I cant see whatever screenshots you posted. If you want me to help looking at something, start by pasting the text content of "ip a". If you have more than one of these running, also run "sudo batctl n".

shaozhai commented 2 years ago

16480017697702499563990981753105

shaozhai commented 2 years ago

16480018339485018946283749019856

shaozhai commented 2 years ago

16480019022713060766208157011944

JonStratton commented 2 years ago

Yes, that looks correct. The host with the Ethernet connection("Server") has an IP address of 192.168.200.1 on bat0. "bat n" shows that both computers are connected in a mesh. So they are meshed, there might be something else going on with the IPs or the bridging to the internet.

On the computer without the Ethernet connection("Client"), you should also run "ip a". You should see a "192.168.200.??" IP address for the bat0 interface. This means that the Server is acting as a DHCP server for the Client. If not, run "dhclient bat0" on the Client and see if it gets an IP address thats in the "192.168.200.??" range.

If that is the case, you should be able to ping the Server from the Client ("ping 192.168.200.1"). Finally, if the connection is good, you should be able to ping the internet from the Client ("ping 8.8.8.8").

shaozhai commented 2 years ago

IMG_20220324_175312 IMG_20220324_175412 IMG_20220324_175447 Conf file mesh-micro.conf is not found in /etc/dnsmasq.d. Eth0 does not have an IP address. Bat0 has IP address 169.254.11.173

JonStratton commented 2 years ago

It looks like "iptables" was missing from the base install. This may have caused the "client" to not get a dhcp lease from the server. You can probably correct this on the "server" without reinstalling by running "apt-get install iptables" and then rebooting.
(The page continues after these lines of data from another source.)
Lemma pass_calm n evs o l :
  quiet evs -> 0 <= n -> (Z.to_nat n <= length (content evs))%nat ->
  exists evs', quiet evs' /\ content evs' = drop (Z.to_nat n) (content evs) /\
    pass n (calm evs o l) = (Ok tt, calm evs' (o ++ take (Z.to_nat n) (content evs)) l).
Proof.
  intros. unfold pass, mbind, M_bind, input_left. cbn [w_in calm].
  apply pass_loop_calm; [done|done|done|lia].
Qed.

Lemma rest_loop_calm fuel evs o l :
  quiet evs -> (length (content evs) < fuel)%nat ->
  exists evs', rest_loop fuel (calm evs o l) = (Ok tt, calm evs' (o ++ content evs) l).
Proof.
  revert evs o. induction fuel as [|fu IH]; intros evs o Hq Hf; [lia|]. cbn [rest_loop].
  destruct (take_event_quiet (Z.to_nat BUFSZ) evs Hq) as (x & e1 & He & Hc & Hq1 & Hl & Hnil & _);
    [unfold BUFSZ; lia|].
  unfold mbind, M_bind, read_in. cbn [w_in calm]. rewrite He.
  change (set_in e1 (calm evs o l)) with (calm e1 o l).
  destruct x as [|c x]; [exists e1; by rewrite (Hnil eq_refl), app_nil_r|].
  rewrite write_full_calm. destruct (IH e1 (o ++ c :: x)) as (e2 & Hr); [done|rewrite Hc in Hf; simpl in Hf; rewrite length_app in Hf; lia|].
  exists e2. rewrite Hr, Hc, <- app_assoc. done.
Qed.

Lemma pread_calm i d n pos evs o l :
  file_data f i = Some d -> pread i n pos (calm evs o l) = (Ok (inr (rd <$> take n (drop pos d))), calm evs o l).
Proof. intros H. apply sys_calm; [done|]. cbn [w_fs calm]. by rewrite H. Qed.

Lemma again_loop_calm fuel i d o n evs out l :
  file_data f i = Some d -> 0 <= o -> Z.to_nat n = length (take (Z.to_nat n) d) -> (Z.to_nat (n - o) < fuel)%nat ->
  again_loop fuel i o n (calm evs out l) =
  (Ok tt, calm evs (out ++ (rd <$> take (Z.to_nat n - Z.to_nat o) (drop (Z.to_nat o) d))) l).
Proof.
  intros Hd. revert o out. induction fuel as [|fu IH]; intros o out Ho Hn Hf; [lia|]. cbn [again_loop].
  rewrite length_take in Hn. destruct (Z.ltb_spec o n) as [Hlt|Hge].
  - set (m := if n - o <? BUFSZ then n - o else BUFSZ).
    assert (0 < m <= n - o) as Hm by (unfold m, BUFSZ; destruct (Z.ltb_spec (n - o) 65536); lia).
    unfold mbind, M_bind. rewrite (pread_calm _ d) by done. rewrite length_fmap, length_take, length_drop.
    replace (Z.to_nat m `min` (length d - Z.to_nat o) =? Z.to_nat m)%nat with true
      by (symmetry; apply Nat.eqb_eq; lia).
    rewrite write_full_calm, IH by (rewrite ?length_take; lia).
    do 2 f_equal. rewrite <- app_assoc, <- fmap_app. do 2 f_equal.
    replace (Z.to_nat (o + m)) with (Z.to_nat o + Z.to_nat m)%nat by lia.
    rewrite <- drop_drop. set (x := drop (Z.to_nat o) d).
    rewrite take_take_drop. f_equal. lia.
  - replace (Z.to_nat n - Z.to_nat o)%nat with 0%nat by lia. rewrite take_0. simpl. by rewrite app_nil_r.
Qed.

Lemma again_calm i d n evs out l :
  file_data f i = Some d -> 0 <= n <= Z.of_nat (length d) ->
  again i n (calm evs out l) = (Ok tt, calm evs (out ++ (rd <$> take (Z.to_nat n) d)) l).
Proof.
  intros Hd Hn. unfold again. rewrite (again_loop_calm _ _ d) by (rewrite ?length_take; done || lia).
  by rewrite Nat.sub_0_r, drop_0.
Qed.
End streams.

(** ** OLD's file *)

Section old.
Context (f : gmap ino inode) (nx ck : Z) (Hf : fs_ok f).
Abbreviation W := (calm f nx ck).
(* ===== verification/Copy.v ===== *)
(** * copy, link and tarlink

    The commands of src/tools/carry/mu300-carry.c that write: [cmd_copy]
    (both "copy" and "link") makes DST/PATH what SRC/PATH is, [cmd_tarlink]
    makes the files tarfilter left out second names of OLD's. *)

From S2P Require Import Prelude Paths PathSet Fs Parent.

(** ** Owners *)

(** [struct idmap]. *)
Record idmap_entry := IdMap { id_kind : byte; id_from : Z; id_to : Z }.

Fixpoint map_id (m : list idmap_entry) (kind : byte) (id : Z) : Z :=
  match m with
  | [] => id
  | e :: r => if bool_decide (id_kind e = kind) && (id_from e =? id) then id_to e else map_id r kind id
  end.

Definition c_u : byte := x75.
Definition c_g : byte := x67.

(** [fscanf(f, " %c %u %u", ...) == 3] until it is not: every turn takes at
    least the kind's byte. *)
Fixpoint read_idmap_loop (fuel : nat) (l : bytes) (m : list idmap_entry) : result (list idmap_entry) :=
  match fuel with
  | O => Stuck "no progress"
  | S f =>
    match skip_space l with
    | [] => Ok m
    | kind :: l1 =>
      match scan_uint 32 10 l1 with
      | None => Ok m
      | Some (from, l2) =>
        match scan_uint 32 10 l2 with
        | None => Ok m
        | Some (to, l3) =>
          if bool_decide (kind = c_u) || bool_decide (kind = c_g)
          then read_idmap_loop f l3 (m ++ [IdMap kind from to])
          else Die "%s: not an id map"
        end
      end
    end
  end.
Definition read_idmap (l : bytes) : result (list idmap_entry) := read_idmap_loop (S (length l)) l [].

(** ** copy_meta *)

Definition failed {A : Type} (r : errno + A) : bool := match r with inl _ => true | inr _ => false end.
Definition or_die {A : Type} (why : string) (r : errno + A) : M A :=
  match r with inl _ => die why | inr a => mret a end.

Section commands.
(** [lax]: not root; [idmap]: the owners to change. *)
Context (lax : bool) (idmap : list idmap_entry).

Definition new_uid (st : stat) : Z := map_id idmap c_u (st_uid st).
Definition new_gid (st : stat) : Z := map_id idmap c_g (st_gid st).
Definition moved (st : stat) : bool := negb (new_uid st =? st_uid st) || negb (new_gid st =? st_gid st).

(** An error of lsetxattr that is passed over. *)
Definition xattr_pass (x : bytes) (e : errno) : bool :=
  bool_decide (x = B "security.selinux") ||
  (lax && (bool_decide (e = EPERM) || bool_decide (e = ENOTSUP) || bool_decide (e = EACCES))).

(** One extended attribute; whether the capability was left behind. *)
Definition copy_xattr (sfd : ino) (sname : bytes) (dfd : ino) (dname : bytes) (st : stat) (x : bytes) : M bool :=
  if moved st && bool_decide (x = B "security.capability") then mret true
  else
    l ← getxattr_at sfd sname x;
    _ ← or_die "%s: attribute %s: %s" l;
    v ← getxattr_at sfd sname x;
    v ← or_die "%s: attribute %s: %s" v;
    r ← lsetxattr dfd dname x v;
    match r with
    | inl e => if xattr_pass x e then mret false else die "%s: attribute %s: %s"
    | inr _ => mret false
    end.

Fixpoint copy_xattrs (sfd : ino) (sname : bytes) (dfd : ino) (dname : bytes) (st : stat) (xs : list bytes)
    (took : bool) : M bool :=
  match xs with
  | [] => mret took
  | x :: r => t ← copy_xattr sfd sname dfd dname st x; copy_xattrs sfd sname dfd dname st r (took || t)
  end.

(** The names, asked for twice: how long they are, then themselves. *)
Definition xattr_names (sfd : ino) (sname : bytes) : M (list bytes) :=
  len ← listxattr_at sfd sname;
  match len with
  | inl e => if bool_decide (e = ENOTSUP) || bool_decide (e = ENODATA) then mret []
             else die "%s: attributes: %s%s"
  | inr [] => mret []
  | inr _ => names ← listxattr_at sfd sname; mret (match names with inl _ => [] | inr xs => xs end)
  end.

Definition copy_mode (dfd : ino) (dname : bytes) (st : stat) (mode : Z) : M unit :=
  if S_ISLNK (st_mode st) then mret tt else r ← fchmodat dfd dname mode; or_die "%s: mode: %s" r.

Definition copy_meta (sfd : ino) (sname : bytes) (dfd : ino) (dname : bytes) (st : stat) (path : bytes) : M unit :=
  let mode := Z.land (st_mode st) 0xfff in
  let setid := moved st && negb (Z.land mode 0xc00 =? 0) in
  let mode := if setid then Z.land mode 0x3ff else mode in
  r ← fchownat dfd dname (new_uid st) (new_gid st);
  _ ← (if failed r && negb lax then die "%s: owner: %s" else mret tt);
  _ ← copy_mode dfd dname st mode;
  xs ← xattr_names sfd sname;
  took ← copy_xattrs sfd sname dfd dname st xs setid;
  r ← utimensat dfd dname (st_atim st) (st_mtim st);
  _ ← or_die "%s: times: %s" r;
  if took : bool then print (B "! " ++ put_escaped path ++ [c_nl]) else mret tt.

(** ** copy_data *)

(** sizeof(buf). *)
Definition MIB : nat := Z.to_nat 1048576.

(** The inner loop: from [pos] to [fin] a buffer at a time; [None] for
    [pos] when the file shrank meanwhile. *)
Fixpoint copy_run (fuel : nat) (src out : ino) (pos fin : nat) (done : Z) : M (option nat * Z) :=
  match fuel with
  | O => stuck "no progress"
  | S f =>
    if (pos <? fin)%nat then
      let want := if (fin - pos <? MIB)%nat then (fin - pos)%nat else MIB in
      r ← pread src want pos;
      l ← or_die "%s: read: %s" r;
      if bool_decide (l = []) then mret (None, done)
      else
        r ← write_at out pos l;
        _ ← or_die "%s: write: %s" r;
        copy_run f src out (pos + length l) fin (u64 (done + Z.of_nat (length l)))
    else mret (Some pos, done)
  end.

(** Where the next data begins: [None] at a hole to the end; and whether
    the filesystem can tell. *)
Definition next_data (src : ino) (holes : bool) (pos : nat) : M (option nat * bool) :=
  if holes then
    r ← seek_data src pos;
    mret match r with
         | inl ENXIO => (None, true)
         | inl _ => (Some pos, false)
         | inr k => (Some k, true)
         end
  else mret (Some pos, false).

Definition data_end (src : ino) (holes : bool) (data size : nat) : M nat :=
  if holes then r ← seek_hole src data; mret (match r with inl _ => size | inr e => e end)
  else mret size.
Let me know if this doesn't fix your issue. And thanks for the heads up.

shaozhai commented 2 years ago

root@rock3a:~# apt-get install iptables Reading package lists... Done Building dependency tree... Done Reading state information... Done iptables is already the newest version (1.8.7-1ubuntu2). 0 upgraded, 0 newly installed, 0 to remove and 60 not upgraded.